From a care quality perspective, we have clinical governance structures – guidelines, peer review, outcome tracking – to ensure that digital care is safe, doctor-led, and aligned with MOH's emphasis on preserving clinical autonomy.

Q: Looking ahead, how do you see CareConnect evolving as a digital health-finance ecosystem? Are there plans to expand into chronic disease management, preventive screenings, regional expansion or other capabilities that could further bridge insurance and care gaps for SMEs, gig workers, and underserved communities?

A: We see CareConnect as a foundation, not an endpoint. 

There are a few clear directions we are already exploring:

  • Chronic disease management: Bundling regular virtual reviews, medication refills, lifestyle coaching, and periodic lab monitoring for conditions like diabetes, hypertension, and dyslipidaemia.

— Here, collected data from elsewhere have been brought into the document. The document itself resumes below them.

(** * AlgoFresco: trace store, canonical graph builder and visualizers

    A shallow embedding of the Python package [algofresco] (list, stack,
    queue, dictionary, graph and tree visualizers over a step-indexed trace
    of snapshots) and the properties its specification states about it.

    Python values are an inductive universe [pyval]; exceptions are an
    error monad [result]; the mutable [networkx.DiGraph] that the tree
    builder fills in is threaded explicitly; the module-global random
    state that [networkx.spring_layout] draws from is threaded as a state;
    figure coordinates, floats in Python, are the arithmetic expressions
    of the source read in exact rationals: a coordinate is stated in the
    expression the source computes it by, and what is stated between
    different expressions (an inequality, two corners that differ, a
    product with 0) holds of the rounded values as well. *)

From stdpp Require Import base option list strings gmap pretty.
From Stdlib Require Import Ascii ZArith QArith Qminmax.

Set Warnings "-register-all".
Open Scope Z_scope.
Open Scope nat_scope.

(** ** Exceptions *)

Inductive PyErr :=
| AttributeError
| TypeError
| KeyError
| IndexError
| UnboundLocalError
| RecursionError
| InvalidStep.

Inductive result (A : Type) :=
| Ok (a : A)
| Raise (e : PyErr).
Arguments Ok {A} a.
Arguments Raise {A} e.

#[global] Instance result_ret : MRet result := @Ok.
#[global] Instance result_bind : MBind result := λ A B f r,
  match r with
  | Ok a => f a
  | Raise e => Raise e
  end.

Definition from_opt {A} (e : PyErr) (o : option A) : result A :=
  match o with
  | Some a => Ok a
  | None => Raise e
  end.

(** [for x in l: body] over an explicit state. *)
Fixpoint for_each {A S} (body : A → S → result S) (l : list A) (s : S) : result S :=
  match l with
  | [] => Ok s
  | x :: l' => s' ← body x s; for_each body l' s'
  end.

(** ** Python values *)

(** [PObj name attrs] is an instance of a user class: [attrs] are the
    attributes [hasattr]/[getattr] see, [name] is the text [str] gives for
    it (by default [<module.Class object at 0x...>]).  Instances define
    neither [__bool__] nor [__len__] nor [__iter__]. *)
Inductive pyval :=
| PNone
| PBool (b : bool)
| PInt (z : Z)
| PStr (s : string)
| PList (items : list pyval)
| PDict (entries : list (pyval * pyval))
| PObj (name : string) (attrs : list (string * pyval)).

Definition is_None (v : pyval) : bool :=
  match v with PNone => true | _ => false end.

(** Truth value testing, [if v:] *)
Definition truthy (v : pyval) : bool :=
  match v with
  | PNone => false
  | PBool b => b
  | PInt z => negb (z =? 0)%Z
  | PStr s => negb (String.eqb s "")
  | PList items => negb (bool_decide (items = []))
  | PDict entries => negb (bool_decide (entries = []))
  | PObj _ _ => true
  end.

(** [hash(v)] raises [TypeError] for a list and for a dict; instances
    hash by identity. *)
Definition hashable (v : pyval) : bool :=
  match v with
  | PList _ | PDict _ => false
  | _ => true
  end.
(** X12: when the stored bytes do not decode, a read and an upsert fail
    with the decode error, and so would any later one, but a delete does
    not load the record: it goes through, and the upsert after it writes
    the record of a first write. *)
Theorem delete_clears_corrupt_record (req : Request) (data : framework.FieldData)
    (w : world) (bytes : string) (err : error) :
  logical.get_fault (storage w) = None →
  logical.put_fault (storage w) = None →
  logical.delete_fault (storage w) = None →
  stored w = Some bytes →
  DecodeJSON bytes = Err err →
  (pathConfigClientRead w).1 = Err err
  ∧ (pathConfigClientCreateUpdate req data w).1 = Err err
  ∧ stored (pathConfigClientCreateUpdate req data w).2 = Some bytes
  ∧ (pathConfigClientDelete w).1 = Ok None
  ∧ (pathConfigClientCreateUpdate req data (pathConfigClientDelete w).2).1 = Ok None
  ∧ load (pathConfigClientCreateUpdate req data (pathConfigClientDelete w).2).2
    = Ok (Some (merge_by_state data None).1).
Proof.
  intros Hg Hp Hd Hs He.
  assert (Hl : load w = Err err) by now rewrite load_eq, Hg, Hs, He.
  rewrite pathConfigClientRead_run, (pathConfigClientCreateUpdate_run req data w), Hl.
  cbn [fst snd]. split; [reflexivity |]. split; [reflexivity |].
  split; [exact Hs |].
  assert (Hr : (pathConfigClientDelete w).1 = Ok None)
    by now rewrite pathConfigClientDelete_run, Hd.
  split; [exact Hr |].
  assert (Hp' : logical.put_fault (storage (pathConfigClientDelete w).2) = None).
  { now rewrite pathConfigClientDelete_run, Hd. }
  assert (Hl' : load (pathConfigClientDelete w).2 = Ok None).
  { rewrite load_eq, pathConfigClientDelete_run, Hd. unfold stored.
    cbn [snd storage logical.get_fault logical.entries].
    now rewrite Hg, lookup_delete_eq. }
  destruct (upsert_through req data _ None Hl' Hp') as (H1 & _ & H2 & _).
  split; [exact H1 |]. rewrite H2.
  change (default zeroClientConfig None) with zeroClientConfig.
  now rewrite merge_zero.
Qed.
(** C6.  An entry whose name contains "/" is skipped by the scan and is
    never the result.  Any other entry matches an input exactly when the
    lowered input is the lowered name, the lowered kind or a lowered short
    name of the entry; for ASCII text this says, without any lowering, that
    the input is the name, the kind or a short name up to the case of
    letters.  Every result comes from an entry that matches.  With the
    entry pods / Pod / [po] first in the catalog, the inputs "Pods",
    "pods", "PODS", "Pod" and "po" all resolve to its coordinate. *)
Theorem C6_match_predicate {tables : unicode.Tables} :
  (∀ (input : string) (apiResource : metav1.APIResource),
     gostrings.Contains (metav1.Name apiResource) "/" = true →
     entryMatches input apiResource = false
     ∧ ∀ groupVersion rest,
         resourceLoop (gostrings.ToLower input) groupVersion (apiResource :: rest)
         = resourceLoop (gostrings.ToLower input) groupVersion rest)
  ∧ (∀ (input : string) (apiResource : metav1.APIResource),
       gostrings.Contains (metav1.Name apiResource) "/" = false →
       gostrings.isASCII input = true →
       asciiKeys apiResource →
       entryMatches input apiResource = true
       ↔ equalIgnoringCase input (metav1.Name apiResource)
         ∨ equalIgnoringCase input (metav1.Kind apiResource)
         ∨ ∃ alias, alias ∈ metav1.ShortNames apiResource
                    ∧ equalIgnoringCase input alias)
  ∧ (∀ (input : string) (apiResource : metav1.APIResource),
       gostrings.Contains (metav1.Name apiResource) "/" = false →
       (entryMatches input apiResource = true
        ↔ equalFold input (metav1.Name apiResource)
          ∨ equalFold input (metav1.Kind apiResource)
          ∨ ∃ alias, alias ∈ metav1.ShortNames apiResource
                     ∧ equalFold input alias)
       ∧ ∀ groupVersion rest,
           resourceLoop (gostrings.ToLower input) groupVersion
             (apiResource :: rest)
           = if entryMatches input apiResource
             then match coordinate (groupVersion, apiResource) with
                  | Some r => Some r
                  | None => resourceLoop (gostrings.ToLower input)
                              groupVersion rest
                  end
             else resourceLoop (gostrings.ToLower input) groupVersion rest)
  ∧ (∀ (input : string) (config : discovery) gvr namespaced,
       getGVR input config = inr (gvr, namespaced) →
       gostrings.Contains (schema.Resource gvr) "/" = false
       ∧ ∃ entry, entry ∈ entries (sliceOf (apiResourceLists config))
                  ∧ entryMatches input entry.2 = true
                  ∧ coordinate entry = Some (gvr, namespaced))
  ∧ (∀ (config : discovery) (groupVersion group version : string)
       (namespaced : bool) (rest : list metav1.APIResource)
       (more : list (option metav1.APIResourceList)) (input : string),
       clientErr config = None →
       apiResourceLists config
       = Some (Some {| metav1.GroupVersion := groupVersion;
                       metav1.APIResources :=
                         {| metav1.Name := "pods";
                            metav1.Namespaced := namespaced;
                            metav1.Kind := "Pod";
                            metav1.ShortNames := ["po"] |} :: rest |}
               :: more) →
       schema.ParseGroupVersion groupVersion = Some (group, version) →
       input ∈ ["Pods"; "pods"; "PODS"; "Pod"; "po"] →
       getGVR input config
       = inr ({| schema.Group := group;
                 schema.Version := version;
                 schema.Resource := "pods" |}, namespaced)).
Proof.
  split_and!.
  - intros input apiResource Hsub. unfold entryMatches. rewrite Hsub.
    split; [done|]. intros groupVersion rest. cbn [resourceLoop].
    by rewrite Hsub.
  - intros input apiResource Hsub Hin (Hname & Hkind & Haliases).
    unfold entryMatches. rewrite Hsub. cbn [negb andb].
    rewrite matched_spec, !equalFold_ascii by done.
    rewrite Forall_forall in Haliases. split.
    + intros [H|[H|(alias & Ha & H)]]; [by left|by right; left|].
      right; right. exists alias. split; [done|].
      by apply equalFold_ascii; [|apply Haliases|].
    + intros [H|[H|(alias & Ha & H)]]; [by left|by right; left|].
      right; right. exists alias. split; [done|].
      by apply equalFold_ascii; [|apply Haliases|].
  - intros input apiResource Hsub. unfold entryMatches. rewrite Hsub.
    cbn [negb andb]. split; [apply matched_spec|].
    intros groupVersion rest. cbn [resourceLoop]. rewrite Hsub.
    unfold coordinate. cbn [fst snd].
    destruct (matched _ _); [|done].
    by destruct (schema.ParseGroupVersion groupVersion) as [[? ?]|].
  - intros input config gvr namespaced Hr.
    assert (listLoop (gostrings.ToLower input)
              (sliceOf (apiResourceLists config)) = Some (gvr, namespaced))
      as Hscan.
    { revert Hr. unfold getGVR. destruct (clientErr config); [done|].
      destruct (discoveryErr config), (apiResourceLists config); try done;
        by destruct (listLoop _ _) as [r|]; intros [= <-]. }
    rewrite listLoop_find in Hscan.
    destruct (find _ _) as [entry|] eqn:Hf; [|done]. cbn in Hscan.
    apply find_some_selected in Hf as [Hs Hin].
    unfold selects in Hs. apply andb_true_iff in Hs as [Hm _].
    split; [|by exists entry].
    revert Hscan. unfold coordinate.
    destruct (schema.ParseGroupVersion entry.1) as [[? ?]|]; [|done].
    intros [= <- _]. cbn [schema.Resource].
    unfold entryMatches in Hm. apply andb_true_iff in Hm as [Hm _].
    by apply negb_true_iff in Hm.
  - intros config groupVersion group version namespaced rest more input
      Hc Hl Hparse Hin.
    rewrite (getGVR_scan input config Hc) by (right; by rewrite Hl).
    rewrite Hl. unfold sliceOf, entries. cbn [flat_map metav1.GroupVersion
      metav1.APIResources map app find].
    assert (selects input
              (groupVersion,
               {| metav1.Name := "pods"; metav1.Namespaced := namespaced;
                  metav1.Kind := "Pod"; metav1.ShortNames := ["po"] |})
            = true) as ->.
    { unfold selects. cbn [fst snd]. rewrite Hparse.
      rewrite bool_decide_eq_true_2 by eauto. rewrite andb_true_r.
      repeat (apply elem_of_cons in Hin as [-> | Hin];
              [vm_compute; reflexivity|]).
      by apply elem_of_nil in Hin. }
    cbn. unfold coordinate. cbn [fst snd]. by rewrite Hparse.
Qed.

The idea is to move from "treat when sick" to continuous risk management.
  • Preventive and screening programmes: Offering SMEs curated packages for health screening, vaccination campaigns, and targeted interventions for high-risk groups, all anchored around the same digital care layer.
  • Support for gig workers and micro-SMEs: Many gig workers and very small businesses fall between the cracks of traditional benefits. The same technology stack can support micro-subscriptions, telco or bank distribution, and micro-insurance tie-ins, bringing protection and care within reach of those groups.
  • Regional expansion and interoperability: Over time, we'd like the platform to be interoperable enough that an employee who moves between companies – or even across borders in ASEAN – can maintain continuity of their primary care through the same ecosystem.

Our broader vision is that care and financial protection should not live in silos. CareConnect aims to be a bridge: aligning incentives between employers, insurers and providers so that doing the right thing clinically is also the sustainable thing financially.

_

Dr Choy's responses have been edited for brevity and clarity.